In the past four years living in Vancouver, every year Fall takes me by surprise and takes my breath away with her beauty.  This year we had a very late and disappointing Summer (as in: I think 75% of summer happened in September and the temperatures barely cracked 80F).  It was pretty much a relief when I finally realized that Fall had arrived and I could just give up on Summer.  The first inkling I got was at the park in Richmond one day, the site of a weekly picnic with friends from our church, when I realized that a chilly wind was already blowing dry yellow leaves across our picnic blanket.

Then a few weeks later, I turned off of King Edward Avenue onto the small side street that leads to our home.  On this particular day, on the right side of the road, silhouetted against the grey North Shore mountains were a line of four or five young scarlet red maple trees whose leaves had changed seemingly overnight.  They were so bright they looked like they had burst into flames. I checked around and quickly confirmed that I had not been asleep, most of the other trees were still green. 

The days are noticeably shorter lately.  It feels as though the sun is always in our eyes.  It casts long shadows across the playground at 9am and again already by 4pm.  When we walk there on dry days, we get caught in the silk threads that ugly little worms spin to hang from the trees.  When we come home, we are greeted by pumpkins and "Indian corn" in the windows, and for several weeks a large spider lived in a perfect web outside the sill.  Looking out at him at night gave me the willies, but I was secretly proud of my Pintrest-worthy natural Fall tableau.  No silly fake Halloween webs for me, only a real, big BC spider would do.
On another night, I walked out from a meeting at church into a tremendous wind.  As it whipped playfully around us throwing my hair up and across my face, it smelled humid, but not earthy like rain.  Instead it carried the salt tang of the ocean inland.  Driving home that night it was dark and stormy, like the beginning of a story.  The tall trees on our street were particularly wild and beautiful as they swished and sighed with the gusts, and in the morning the sidewalk was littered with sticks and leaves.

One of the delights of fall has been accompanying Lucy on her Fall treasure hunts.  She's at a stage of development where the whole world is full of delights.  She is also the most giving baby I've ever met.  Everything she finds to delight in is promptly handed off for the pleasure of someone else.  So, on our walks these days, I find my hands full of acorns and chestnuts, red leaves and broken sticks, along with the occasional plastic milk cap that comes along with urban explorations.  The afternoon light slants across the backyard as we inventory these tiny treasures, Lucy carefully transferring them from my hand to the ground, then back into my hand again.

But now the rain has arrived.  There is frost on the grass in the mornings.  The spider has hidden away.  The first snow has fallen on the North Shore mountains.  Fall is already winter.

I don't know what I like best about Fall.  There is something about the goodness of harvest.  There is something good about the stocking and the storing, the pickling and the canning, the slow-cooker full of plum jam or pear or apple butter.  Mmm... the winter squash.  Perhaps the introvert in me is glad to draw in from the picnics and socials of summer, delightful as they are.  I’ve never loved heat, so the arrival of the cool air is always something of a relief.
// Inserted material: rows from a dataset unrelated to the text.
(** X9. Let [verifyQRCode] get as far as verifying a token that is a JSON
    text in braces: the rate limit and the input check let it pass, the
    cache holds no verdict under its cache key that is less than five
    minutes old, and the timer of [withTimeout] does not fire. The token
    carries no signature and is checked against no key: it is valid exactly
    when its content meets the caller's expectations, so with no
    expectations every such token is valid. *)
Theorem unsigned_token_valid_iff_expected
    (at_ : Instants) (cache : Cache) (qrData : jsstring) (pl : JsVal)
    (expectedData : list (jsstring * JsVal)) :
  checkRateLimit host = Some true ->
  timedOut host = false ->
  ic_valid (validateQRInput qrData) = true ->
  unanswered at_ cache qrData ->
  startsWith qrData (js "{") = true ->
  endsWith qrData (js "}") = true ->
  JSON_parse host qrData = Returned pl ->
  (valid (fst (verifyQRCode host publicKeys at_ cache qrData expectedData)) = true
   <-> meets host pl expectedData)
  /\ (expectedData = [] ->
      valid (fst (verifyQRCode host publicKeys at_ cache qrData expectedData))
      = true).
Proof.
  intros Hrate Htimer Hvalid Hmiss Hopen Hclose Hjson.
  assert (Hiff :
    valid (fst (verifyQRCode host publicKeys at_ cache qrData expectedData)) = true
    <-> meets host pl expectedData).
  { rewrite (@verifyQRCode_uncached at_ cache qrData expectedData Hrate Hvalid
               Hmiss).
    unfold verifyUncached.
    rewrite (@parseQRCode_plain_json qrData pl Hopen Hclose Hjson).
    unfold performVerification. rewrite Htimer.
    unfold verifySignature. cbn [algorithm].
    replace (strictEq (JStr (js "none")) (JStr (js "HMAC"))) with false
      by reflexivity.
    replace (strictEq (JStr (js "none")) (JStr (js "ECDSA"))) with false
      by reflexivity.
    replace (strictEq (JStr (js "none")) (JStr (js "RSA-PSS"))) with false
      by reflexivity.
    replace (strictEq (JStr (js "none")) (JStr (js "none"))) with true
      by reflexivity.
    unfold verifyPlaintext. cbn [payload].
    rewrite validateExpectedData_checkEntries.
    destruct (checkEntries_cases pl expectedData) as [[Hm Hc] | [Hn Hc]].
    - rewrite Hc. cbn [obind fst valid dv_valid]. tauto.
    - destruct (checkEntries host pl expectedData) as [dv | m];
        cbn [obind fst valid].
      + cbn [rejects] in Hc. rewrite Hc.
        split; [discriminate | intros Hm; contradiction].
      + cbn [failure valid].
        split; [discriminate | intros Hm; contradiction]. }
  split; [exact Hiff |].
  intros ->. apply Hiff. constructor.
Qed.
There is something lovely about turning on the heat and coming in out of the chill.  Or letting the chill in. 

Before I was a mother, I would crack the window, listen to the rain, sip tea and read a book.  Now that I have Lucy to hang out with, we put on our rain coats and rain boots and go for a walk around the block or on the inevitable sick days this time of year, we sit in our pjs all day and have an herbal tea party.  (That sounds so idyllic, I should also note that a small apartment can feel like a torture chamber when one finds oneself closed up with a whiny toddler on a rainy day… all attempts at creating something idyllic usually entail pools of herbal tea to wipe up from the floor or carrying a limp, wet, whimpering toddler on your hip for at least as far as she drug you along before she tired.  Also, no matter how cold it gets or how hard it is raining, she will never ever ever want to come back inside.)

These are the small delights of my days.  Especially when life is hard, when the rain hasn’t stopped in days, I try to take special notice of the beautiful place and time where I live.  There is always something to be grateful for.